Polyamines modulate carcinogen‐induced mutagenesis in vivo

Abstract Elevated polyamine levels as a consequence of targeted overexpression of ornithine decarboxylase (ODC) to murine skin enhance susceptibility to tumorigenesis in this tissue. A possible mechanism for the enhanced susceptibility phenotype is an increased sensitivity of tissues with elevated polyamine levels to the mutagenic action of carcinogens. To test this hypothesis, a transgenic mouse model containing the Big Blue transgene and also expressing a K6/ODC transgene was developed. Incorporation of the K6/ODC transgene into the Big Blue model did not affect the spontaneous lacI mutant frequency in either skin or epidermis of the double‐transgenic mice.
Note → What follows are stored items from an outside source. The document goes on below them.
(** one character of markup; [out] is in reverse *)
Definition lexStep (st : lexState) (out : list token) (c : ascii)
    : lexState * list token :=
  match st with
  | InText acc =>
      if Ascii.eqb c "<"%char then (InTagName EmptyString, flushText acc out)
      else (InText (snoc acc c), out)
  | InTagName acc =>
      if Ascii.eqb c "/"%char then (InCloseName EmptyString, out)
      else if Ascii.eqb c " "%char then (InTag acc [], out)
      else if Ascii.eqb c ">"%char then (InText EmptyString, TOpen acc [] :: out)
      else (InTagName (snoc acc c), out)
  | InCloseName acc =>
      if Ascii.eqb c ">"%char then (InText EmptyString, TClose acc :: out)
      else (InCloseName (snoc acc c), out)
  | InTag tag attrs =>
      if Ascii.eqb c " "%char || Ascii.eqb c "/"%char then (InTag tag attrs, out)
      else if Ascii.eqb c ">"%char then (InText EmptyString, TOpen tag attrs :: out)
      else (InAttrName tag attrs (String c EmptyString), out)
  | InAttrName tag attrs name =>
      if Ascii.eqb c "="%char then (AfterEq tag attrs name, out)
      else if Ascii.eqb c " "%char
      then (InTag tag (attrs ++ [(name, EmptyString)]), out)
      else if Ascii.eqb c ">"%char
      then (InText EmptyString, TOpen tag (attrs ++ [(name, EmptyString)]) :: out)
      else (InAttrName tag attrs (snoc name c), out)
  | AfterEq tag attrs name =>
      if Ascii.eqb c "034"%char then (InAttrValue tag attrs name EmptyString, out)
      else (AfterEq tag attrs name, out)
  | InAttrValue tag attrs name acc =>
      if Ascii.eqb c "034"%char then (InTag tag (attrs ++ [(name, acc)]), out)
      else (InAttrValue tag attrs name (snoc acc c), out)
  end.

Fixpoint lex (st : lexState) (out : list token) (s : string) : list token :=
  match s with
  | EmptyString =>
      List.rev match st with InText acc => flushText acc out | _ => out end
  | String c t => let '(st', out') := lexStep st out c in lex st' out' t
  end.
(** C10.  On a cache built with default TTL 0, whatever was done with it
    since, there is no ticker, [Close] returns without changing anything
    and the stop channel stays open.  On a cache built with a positive
    default TTL the first [Close] closes the stop channel and any later
    [Close] panics, whatever was done with the cache in between. *)
Theorem close_twice_panics opts :
  let ttl := cache.DefaultTTL (cache.configure opts) in
  (ttl = 0 →
   ∀ h, let c := cache.run h (cache.New opts) in
        cache.cleanupTicker c = None ∧ cache.Close c = Some c ∧
        cache.stopCleanup c = cache.Open) ∧
  (0 < ttl →
   ∀ h1 h2, ∃ c', cache.Close (cache.run h1 (cache.New opts)) = Some c' ∧
                  cache.stopCleanup c' = cache.Closed ∧
                  cache.Close (cache.run h2 c') = None).
Proof.
  intros ttl. split; intros Httl.
  - intros h c.
    destruct (sameSetup_run h (cache.New opts)) as (_&_&_&_&Ht&Hs).
    fold c in Ht, Hs.
    rewrite New_cleanupTicker in Ht. rewrite New_stopCleanup in Hs.
    fold ttl in Ht. rewrite bool_decide_eq_false_2 in Ht by lia.
    auto using Close_without_ticker.
  - intros h1 h2.
    destruct (sameSetup_run h1 (cache.New opts)) as (_&_&_&_&Ht&Hs).
    rewrite New_cleanupTicker in Ht. rewrite New_stopCleanup in Hs.
    fold ttl in Ht. rewrite bool_decide_eq_true_2 in Ht by lia.
    eexists. split; [by eapply Close_open|]. split; [done|].
    destruct (sameSetup_run h2
      (cache.set_stop cache.Closed (cache.run h1 (cache.New opts))))
      as (_&_&_&_&Ht'&Hs').
    eapply Close_closed.
    + rewrite Ht'. exact Ht.
    + by rewrite Hs'.
Qed.
End sweeper.

Lemma sweeper_period_witness :
  cache.cleanupTicker
    (cache.New [cache.WithDefaultTTL (K:=string) (V:=string) (10 * cache.Second)%Z])
  = Some (5 * cache.Second)%Z ∧
  cache.cleanupTicker (cache.New (K:=string) (V:=string) []) = None.
Proof.
  split.
  - apply (proj1 (sweeper_period
             [cache.WithDefaultTTL (K:=string) (V:=string) (10 * cache.Second)%Z])).
    vm_compute. reflexivity.
  - apply (proj2 (sweeper_period (K:=string) (V:=string) [])).
    reflexivity.
Defined.

Lemma close_twice_panics_witness :
  cache.Close (cache.New (K:=string) (V:=string) []) =
    Some (cache.New (K:=string) (V:=string) []) ∧
  ∃ c', cache.Close
          (cache.New [cache.WithDefaultTTL (K:=string) (V:=string) cache.Second])
        = Some c' ∧
        cache.stopCleanup c' = cache.Closed ∧ cache.Close c' = None.
Proof.
  split.
  - apply (proj1 (close_twice_panics (K:=string) (V:=string) [])
             eq_refl []).
  - apply (proj2 (close_twice_panics
             [cache.WithDefaultTTL (K:=string) (V:=string) cache.Second])
             eq_refl [] []).
Defined.

(** ** Lookups: [Get], [Contains], [Keys] *)

Section lookups.
Context {K : Type} `{Countable K} {V : Type}.
Local Open Scope Z_scope.
Implicit Types (c : cache.cache K V) (key : K) (now : Z).

Lemma set_storage_same c : cache.set_storage (cache.storage c) c = c.
Proof. by destruct c. Qed.

Lemma with_data_same (s : storage.memoryStorage K V) :
  storage.with_data (storage.data s) s = s.
Proof. by destruct s. Qed.

Lemma Keys_elem c key :
  key ∈ cache.Keys c ↔ is_Some (storage.data (cache.storage c) !! key).
Proof.
  unfold cache.Keys, storage.Keys. rewrite list_elem_of_fmap. split.
  - intros ([k item] & -> & Hin). apply elem_of_map_to_list in Hin. eauto.
  - intros [item Hk]. exists (key, item). split; [done|].
    by apply elem_of_map_to_list.
Qed.

Lemma Get_expired now key c item :
  storage.data (cache.storage c) !! key = Some item →
  storage.IsExpired now item = true →
  cache.Get now key c =
  (None,
   cache.set_stats (cache.hits c) (cache.AddInt64 (cache.misses c) 1)
     (cache.evictions c)
     (cache.set_storage
        (storage.with_data (delete key (storage.data (cache.storage c)))
                           (cache.storage c)) c)).
Proof.
  intros Hk Hx. unfold cache.Get. rewrite storage_Get_unfold, Hk, Hx. done.
Qed.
After skin treatment with single doses of either 7,12‐dimethylbenz[ a ]anthracene or N ‐methyl‐ N ′‐nitro‐ N ‐nitrosoguanidine, however, the mutant frequency was significantly increased in the skin of double‐transgenic Big Blue;K6/ODC mice compared to Big Blue controls. The increases in mutant frequency were clearly due to ODC transgene activity, since treatment of mice with the ODC inhibitor, α‐difluoromethylornithine, completely abolished the difference in mutant frequencies between double‐transgenic and Big Blue mice. These results demonstrate that intracellular polyamine levels modulate mutation induction following carcinogen exposure. Environ. Mol. Mutagen., 2005. © 2004 Wiley‐Liss, Inc.